Lemma safe_alarm_free alarm : preserves pending_safe (alarm_free alarm).
Proof.
  destruct alarm as [p|]; [|apply preserves_ret].
  intros s [] s' Hs H. unfold alarm_free in H.
  apply bind_inv in H as ([] & s1 & Hcancel & H).
  pose proof (safe_alarm_cancel _ _ _ _ Hs Hcancel) as [Hfresh1 Hlist1].
  apply modify_inv in H as ->.
  assert (Hgone : ∀ l, alarms s1 = Some l → p ∉ l).
  { intros l Hl. apply alarm_cancel_inv in Hcancel.
    exact (alarm_cancel_internal_gone _ _ _ _ (safe_wf _ Hs) Hcancel Hl). }
  split.
  - intros x Hx. simpl in *. apply Hfresh1.
    destruct (decide (x = p)) as [->|Hne].
    + rewrite lookup_delete_eq in Hx. destruct Hx as [? Hx]. discriminate.
    + rewrite lookup_delete_ne in Hx by auto. exact Hx.
  - intros l Hl. simpl in Hl. destruct (Hlist1 l Hl) as [Hnd Hall].
    split; [exact Hnd|]. rewrite Forall_forall in *. intros x Hx.
    destruct (Hall x Hx) as (ax & qx & Hax & Hqx & Hlive).
    exists ax, qx. simpl. rewrite lookup_delete_ne.
    + auto.
    + intros <-. exact (Hgone l Hl Hx).
Qed.
#[local] Hint Resolve safe_alarm_free : kept.

Lemma safe_lazy_initialize : preserves pending_safe lazy_initialize.
Proof. unfold lazy_initialize, try_create. keep. Qed.
#[local] Hint Resolve safe_lazy_initialize : kept.
(** C10 (counterexample): with a two-point list the test is not symmetric.
    [is_two_quads_intersect probe_segment unit_square] first tests the
    edges of the square against [probe_segment] and panics on
    [probe_segment[2]]; [is_two_quads_intersect unit_square probe_segment]
    first tests the edge of [probe_segment], which crosses the square, and
    returns [true]. *)
Lemma C10_counterexample :
  is_two_quads_intersect probe_segment unit_square = None /\
  is_two_quads_intersect unit_square probe_segment = Some true.
Proof.
  split; [reflexivity|].
  unfold is_two_quads_intersect, probe_segment, unit_square. cbn [map seq length edge_loop].
  cbn [nth_error Nat.add Nat.modulo Nat.divmod fst snd Nat.sub].
  unfold is_segment_and_quad_intersect. cbn [nth_error].
  unfold SMALL_NUM, fle. rdec. reflexivity.
Qed.

(** C10 (amended): for point lists [A] and [B] of at least three points
    each, neither call panics and
    [is_two_quads_intersect A B = is_two_quads_intersect B A]. *)
Theorem C10_quads_intersect_symmetric (A B : list Point3) :
  (3 <= length A)%nat -> (3 <= length B)%nat ->
  is_two_quads_intersect A B = is_two_quads_intersect B A /\
  is_two_quads_intersect A B <> None.
Proof.
  intros HA HB.
  rewrite (is_two_quads_intersect_orb A B HA HB), (is_two_quads_intersect_orb B A HB HA).
  split; [rewrite orb_comm; reflexivity | discriminate].
Qed.

Lemma C10_witness :
  (3 <= length unit_square)%nat /\
  is_two_quads_intersect unit_square unit_square = is_two_quads_intersect unit_square unit_square /\
  is_two_quads_intersect unit_square unit_square <> None.
Proof.
  split; [cbn; lia|].
  apply (C10_quads_intersect_symmetric unit_square unit_square); cbn; lia.
Defined.

(** C2 (counterexample): the unit square does not intersect itself
    according to [is_two_quads_intersect]: every edge lies in the square's
    own plane, so the segment-quad test rejects it as parallel. *)
Lemma C2_counterexample : is_two_quads_intersect unit_square unit_square = Some false.
Proof.
  unfold is_two_quads_intersect, unit_square. cbn [map seq length edge_loop].
  cbn [nth_error Nat.add Nat.modulo Nat.divmod fst snd Nat.sub].
  unfold is_segment_and_quad_intersect. cbn [nth_error].
  unfold SMALL_NUM, fle. rdec. reflexivity.
Qed.

(** In exact arithmetic, for four points lying in one plane
    ([(q3 - q0)·((q1 - q0) × (q2 - q0)) = 0]), every edge of the quad has
    [normal·(p0 - p1) = 0] and [is_two_quads_intersect q q] is [false]. *)
Lemma planar_quad_self_parallel (q0 q1 q2 q3 : RV) :
  rdot (plane_normal q0 q1 q2) (rsub q3 q0) = 0 ->
  is_two_quads_intersect (map lift [q0; q1; q2; q3]) (map lift [q0; q1; q2; q3]) = Some false.
Proof.
  intros Hp.
  assert (Hz : forall a b, rdot (plane_normal q0 q1 q2) (rsub a q0) = 0 ->
                 rdot (plane_normal q0 q1 q2) (rsub b q0) = 0 ->
                 is_segment_and_quad_intersect (lift a) (lift b)
                   [lift q0; lift q1; lift q2; lift q3] = Some false).
  { intros a b Ha Hb. apply seg_quad_parallel.
    rewrite plane_normal_dot_sub, Ha, Hb. ring. }
  pose proof (plane_normal_q0 q0 q1 q2) as H0.
  pose proof (plane_normal_q1 q0 q1 q2) as H1.
  pose proof (plane_normal_q2 q0 q1 q2) as H2.
  rewrite is_two_quads_intersect_orb by (cbn; lia).
  cbn [map seq length existsb]. unfold edge_hit.
  cbn [map length nth_error Nat.add Nat.modulo Nat.divmod fst snd Nat.sub].
  rewrite (Hz q0 q1 H0 H1), (Hz q1 q2 H1 H2), (Hz q2 q3 H2 Hp), (Hz q3 q0 Hp H0).
  reflexivity.
Qed.

(** A point with integer coordinates in [-64, 64].  For a quad of such
    points every [f32] operation up to the parallel test of
    [is_segment_and_quad_intersect] is exact: the differences are at most
    128, the normal's components at most [2 * 128^2], and the three terms
    of [normal·(p0 - p1)] sum to less than [2^24]; so the exact real model
    computes what the code computes. *)
Definition small_int_point (q : RV) : Prop :=
  exists x y z : Z, q = V3 (IZR x) (IZR y) (IZR z) /\
    (-64 <= x <= 64)%Z /\ (-64 <= y <= 64)%Z /\ (-64 <= z <= 64)%Z.

(** C2 (amended): for every quad of four coplanar points
    ([(q3 - q0)·((q1 - q0) × (q2 - q0)) = 0]) with integer coordinates in
    [-64, 64], [is_two_quads_intersect q q] returns [false]: each edge of
    [q] lies in the plane of [q], [normal·(p0 - p1)] is exactly 0 and the
    edge is rejected by the parallel test.  The bound on the coordinates is
    what makes the computation exact in [f32]; for other coplanar quads the
    rounding of [normal·(p0 - p1)] decides the outcome. *)
Theorem C2_small_int_quad_self_intersect_false (q0 q1 q2 q3 : RV) :
  Forall small_int_point [q0; q1; q2; q3] ->
  rdot (plane_normal q0 q1 q2) (rsub q3 q0) = 0 ->
  is_two_quads_intersect (map lift [q0; q1; q2; q3]) (map lift [q0; q1; q2; q3]) = Some false.
Proof.
  intros _ Hp. exact (planar_quad_self_parallel q0 q1 q2 q3 Hp).
Qed.

Lemma C2_witness :
  Forall small_int_point [V3 0 0 0; V3 1 0 0; V3 1 1 0; V3 0 1 0] /\
  rdot (plane_normal (V3 0 0 0) (V3 1 0 0) (V3 1 1 0)) (rsub (V3 0 1 0) (V3 0 0 0)) = 0 /\
  is_two_quads_intersect unit_square unit_square = Some false.
Proof.
  assert (Hs : Forall small_int_point [V3 0 0 0; V3 1 0 0; V3 1 1 0; V3 0 1 0]).
  { repeat constructor; eexists; eexists; eexists;
      (split; [reflexivity | repeat split; lia]). }
  assert (H : rdot (plane_normal (V3 0 0 0) (V3 1 0 0) (V3 1 1 0))
                (rsub (V3 0 1 0) (V3 0 0 0)) = 0).
  { unfold plane_normal, rdot, rcross, rsub; cbn. ring. }
  split; [exact Hs|]. split; [exact H|].
  exact (C2_small_int_quad_self_intersect_false _ _ _ _ Hs H).
Defined.




(** C9: for finite [vertexPosition], [vertexRay], a finite nonzero
    [deformNormal] and a finite [deformFactor],
    [calculate_deform_position] returns
    [vertexPosition + (deformFactor - 1)·proj], with [proj] the projection
    of [vertexRay] onto [deformNormal] flipped to face [vertexRay]; the
    displacement has no component orthogonal to [deformNormal] (it equals
    its own projection onto [deformNormal]); and with [deformFactor = 1]
    the result is [vertexPosition]. *)
Theorem C9_deform_position (vp ray n : RV) (f : R) :
  n <> V3 0 0 0 ->
  let proj := rproject ray (rface ray n) in
  let res := radd vp (rscale proj (f - 1)) in
  calculate_deform_position (lift vp) (lift ray) (lift n) (Fin f) = lift res /\
  rsub (rsub res vp) (rproject (rsub res vp) n) = V3 0 0 0 /\
  (f = 1 -> calculate_deform_position (lift vp) (lift ray) (lift n) (Fin f) = lift vp).
Proof.
  intros Hn proj res.
  pose proof (rdot_self_pos _ Hn) as Hpos.
  assert (Hcalc : calculate_deform_position (lift vp) (lift ray) (lift n) (Fin f) = lift res).
  { unfold calculate_deform_position, project_on, magnitude2, res, proj, rproject, rface.
    rewrite dot_lift. cbn [flt].
    destruct (Rlt_dec (rdot ray n) 0).
    - rewrite vneg_lift, !dot_lift, fdiv_Fin.
      + rewrite !vmuls_lift, vsub_lift, vadd_lift.
        unfold lift, radd, rsub, rscale; cbn. f_equal; apply f_equal; ring.
      + unfold rdot, rneg in *; cbn in *. lra.
    - rewrite !dot_lift, fdiv_Fin by lra.
      rewrite !vmuls_lift, vsub_lift, vadd_lift.
      unfold lift, radd, rsub, rscale; cbn. f_equal; apply f_equal; ring. }
  split; [exact Hcalc|]. split.
  - unfold res, proj, rproject, rface.
    destruct n as [nx ny nz]. unfold rdot in Hpos; cbn in Hpos.
    destruct (Rlt_dec _ 0);
      unfold rsub, radd, rscale, rneg, rdot; cbn; f_equal; field; lra.
  - intros ->. rewrite Hcalc. unfold res.
    unfold lift, radd, rscale; cbn. f_equal; apply f_equal; ring.
Qed.

Lemma C9_witness :
  V3 0 0 1 <> V3 0 0 0 /\
  calculate_deform_position (lift (V3 0 0 0)) (lift (V3 1 0 1)) (lift (V3 0 0 1)) (Fin 1)
  = lift (V3 0 0 0).
Proof.
  assert (H : V3 0 0 1 <> V3 0 0 0) by (intros E; injection E; lra).
  split; [exact H|].
  exact (proj2 (proj2 (C9_deform_position (V3 0 0 0) (V3 1 0 1) (V3 0 0 1) 1 H)) eq_refl).
Defined.



(** C5 (amended): for [N >= 4] samples with lists of equal length, the
    indices are sorted by key descending, the key of sample [i] being the
    [f32] product [weights[i] * 100.0] (rounded to the nearest [f32])
    converted to [usize] (truncated toward zero, negative and NaN values
    becoming 0); the result is the 3-sample policy applied
    to the top three indices [i0], [i1], [i2] of that order, and it is also
    what [pick_base_plane_norm] itself returns on the three samples. *)
Theorem C5_pick_top3 (ds : list Vector3) (ps : list Point3) (ws : list f32) :
  length ds = length ws -> length ps = length ws -> (4 <= length ws)%nat ->
  Sorted key_ge (sort_desc (weighted_indices_of ws)) /\
  Permutation (sort_desc (weighted_indices_of ws)) (weighted_indices_of ws) /\
  exists i0 i1 i2 rest,
    map fst (sort_desc (weighted_indices_of ws)) = i0 :: i1 :: i2 :: rest /\
    pick_base_plane_norm ds ps ws =
      Some (policy3 (nth i0 ds zero3) (nth i1 ds zero3) (nth i2 ds zero3)
                    (nth i0 ps zero3) (nth i1 ps zero3) (nth i2 ps zero3)) /\
    pick_base_plane_norm (pick3 ds zero3 i0 i1 i2) (pick3 ps zero3 i0 i1 i2)
                         (pick3 ws (Fin 0) i0 i1 i2) =
      Some (policy3 (nth i0 ds zero3) (nth i1 ds zero3) (nth i2 ds zero3)
                    (nth i0 ps zero3) (nth i1 ps zero3) (nth i2 ps zero3)).
Proof.
  intros Hd Hp H4.
  pose proof (sort_desc_perm (weighted_indices_of ws)) as Hperm.
  pose proof (sort_desc_sorted (weighted_indices_of ws)) as Hsort.
  split; [exact Hsort|]. split; [exact Hperm|].
  pose proof (Permutation_length Hperm) as Hlen.
  rewrite weighted_indices_length in Hlen.
  assert (Hin : forall e, In e (sort_desc (weighted_indices_of ws)) -> (fst e < length ws)%nat).
  { intros e He. apply weighted_indices_in. eapply Permutation_in; [exact Hperm|exact He]. }
  unfold pick_base_plane_norm at 1.
  assert (E1 : (length ds <=? 1)%nat = false) by (apply Nat.leb_gt; lia).
  assert (E2 : (length ds <=? 2)%nat = false) by (apply Nat.leb_gt; lia).
  assert (E3 : (length ds <=? 3)%nat = false) by (apply Nat.leb_gt; lia).
  rewrite E1, E2, E3.
  destruct (sort_desc (weighted_indices_of ws)) as [|e0 [|e1 [|e2 rest]]];
    cbn in Hlen; try lia.
  assert (H0 : (fst e0 < length ws)%nat) by (apply Hin; cbn; tauto).
  assert (H1 : (fst e1 < length ws)%nat) by (apply Hin; cbn; tauto).
  assert (H2 : (fst e2 < length ws)%nat) by (apply Hin; cbn; tauto).
  exists (fst e0), (fst e1), (fst e2), (map fst rest).
  split; [reflexivity|]. split; [|unfold pick_base_plane_norm, pick3, policy3; cbn; split_ifs].
  cbn [nth_error].
  rewrite !(nth_error_nth' ps zero3) by lia.
  rewrite !(nth_error_nth' ds zero3) by lia.
  unfold policy3. cbn. split_ifs.
Qed.
(** * torch-multigpu-baseline: the LARS optimizer, the warmup/cosine
      learning-rate schedule and the worker loop of [main.py]

    Numbers.  Python ints are [Z].  Python floats and the entries of torch
    tensors are idealised as real numbers [R]: rounding is not modelled.
    What is modelled of floating point is the part the program's control
    flow depends on:
    - a Python division whose divisor is zero raises [ZeroDivisionError];
    - a torch division whose divisor is zero does not raise, it yields a
      value that is not a finite number (an infinity or a NaN), written
      [None] below; [torch.where] evaluates both alternatives and selects.

    Objects.  A parameter is an object with identity; the optimizer state
    is keyed by that identity.  Parameters live in a heap [gmap nat Param]
    and are referred to by their key. *)

From Stdlib Require Import Reals Lra Lia ZArith List.
From stdpp Require Import gmap list fin_maps.

Local Open Scope R_scope.

(** ** Python results *)

(** The ways a run of the model ends early.  The first five are Python
    exceptions.  [NonFinite] is not an exception: it marks the point where a
    tensor would stop being a tensor of finite numbers, which is where this
    model of the arithmetic ends. *)
Inductive PyError : Type :=
| ZeroDivisionError
| AssertionError
| IndexError
| NameError
| ValueError
| NonFinite.

Inductive Result (A : Type) : Type :=
| Ok (a : A)
| Err (e : PyError).
Arguments Ok {A} a.
Arguments Err {A} e.

#[global] Instance Result_ret : MRet Result := fun A a => Ok a.
#[global] Instance Result_bind : MBind Result := fun A B f m =>
  match m with
  | Ok a => f a
  | Err e => Err e
  end.

(** [x / n] for a float [x] and an int [n]. *)
Definition py_truediv (x : R) (n : Z) : Result R :=
  if (n =? 0)%Z then Err ZeroDivisionError else Ok (x / IZR n).

(** ** Tensors *)

(** The entries of a tensor in storage order; the number of dimensions is
    kept with the parameter.  The operations on two tensors below are only
    applied to tensors of one shape: a gradient and a momentum buffer have
    the shape of their parameter. *)
Abbreviation tensor := (list R).

Definition zeros_like (t : tensor) : tensor := repeat 0 (length t).

(** [a.add(b, alpha=alpha)] *)
Definition tadd_alpha (a b : tensor) (alpha : R) : tensor :=
  zip_with (fun x y => x + alpha * y) a b.

(** [a.add_(b)] *)
Definition tadd (a b : tensor) : tensor := zip_with Rplus a b.

(** [a.mul(c)] for a scalar [c] *)
Definition tmul (a : tensor) (c : R) : tensor := map (fun x => x * c) a.

(** [torch.norm(a)]: the 2-norm of the entries, as a real number.  The sum
    of the squares neither underflows nor overflows here, as it can in
    float32. *)
Definition sum_sq (a : tensor) : R := fold_right (fun x acc => x * x + acc) 0 a.
Definition norm (a : tensor) : R := sqrt (sum_sq a).

(** [a / b] on 0-dimensional tensors. *)
Definition torch_div (a b : R) : option R :=
  if Req_dec_T b 0 then None else Some (a / b).

Definition torch_where {A} (c : bool) (a b : A) : A := if c then a else b.

(** [a > 0] on a 0-dimensional tensor. *)
Definition gt0 (a : R) : bool := if Rlt_dec 0 a then true else false.

(** ** Parameters, parameter groups, the optimizer *)

Record Param := mkParam {
  p_data : tensor;
  p_grad : option tensor;
  p_ndim : nat
}.

Record Group := mkGroup {
  g_params : list nat;
  g_lr : R;
  g_weight_decay : R;
  g_momentum : R;
  g_eta : R;
  g_weight_decay_filter : bool;
  g_lars_adaptation_filter : bool
}.

Definition set_lr (lr : R) (g : Group) : Group :=
  mkGroup (g_params g) lr (g_weight_decay g) (g_momentum g) (g_eta g)
          (g_weight_decay_filter g) (g_lars_adaptation_filter g).

(** [state] holds the ['mu'] buffer of each parameter that has one. *)
Record LARS := mkLARS {
  param_groups : list Group;
  state : gmap nat tensor
}.

Record Args := mkArgs {
  bs : Z;
  epochs : Z;
  lr : R;
  warm : bool;
  learning_rate_weights : R;
  learning_rate_biases : R;
  wd : R;
  rank : Z;
  world_size : Z;
  workers : Z
}.

(** ** adjust_learning_rate *)

(** Lines 23-33: the rate computed before the per-group multipliers.
    [len_loader] is [len(loader)]. *)
Definition schedule_lr (args : Args) (len_loader : Z) (step : Z) : Result R :=
  let max_steps := (epochs args * len_loader)%Z in
  let warmup_steps := (10 * len_loader)%Z in
  let base_lr := IZR (bs args) / 256 in
  if (step <? warmup_steps)%Z then
    py_truediv (base_lr * IZR step) warmup_steps
  else
    let step := (step - warmup_steps)%Z in
    let max_steps := (max_steps - warmup_steps)%Z in
    x ← py_truediv (PI * IZR step) max_steps;
    let q := 0.5 * (1 + cos x) in
    let end_lr := base_lr * 0.001 in
    Ok (base_lr * q + end_lr * (1 - q)).

(** [groups[i]['lr'] = v] *)
Definition assign_lr (i : nat) (v : R) (groups : list Group) : Result (list Group) :=
  match groups !! i with
  | Some g => Ok (<[i := set_lr v g]> groups)
  | None => Err IndexError
  end.

Definition adjust_learning_rate (args : Args) (optimizer : LARS)
    (len_loader : Z) (step : Z) : Result LARS :=
  lr ← schedule_lr args len_loader step;
  gs ← assign_lr 0 (lr * learning_rate_weights args) (param_groups optimizer);
  gs ← assign_lr 1 (lr * learning_rate_biases args) gs;
  Ok (mkLARS gs (state optimizer)).

(** ** LARS.step *)

Definition exclude_bias_and_norm (p : Param) : bool := (p_ndim p =? 1)%nat.

(** Lines 60-61. *)
Definition weight_decay_grad (g : Group) (p : Param) (dp : tensor) : tensor :=
  if negb (g_weight_decay_filter g) || negb (exclude_bias_and_norm p)
  then tadd_alpha dp (p_data p) (g_weight_decay g)
  else dp.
○ ○ ○ ○ ○
> [Description of the task] Keep both end lines and retype everything in the records above from the line containing "Definition tmul (a" through the line containing "float32. *)", exactly, with nothing else.

> [Answer]
Definition tmul (a : tensor) (c : R) : tensor := map (fun x => x * c) a.

(** [torch.norm(a)]: the 2-norm of the entries, as a real number.  The sum
    of the squares neither underflows nor overflows here, as it can in
    float32. *)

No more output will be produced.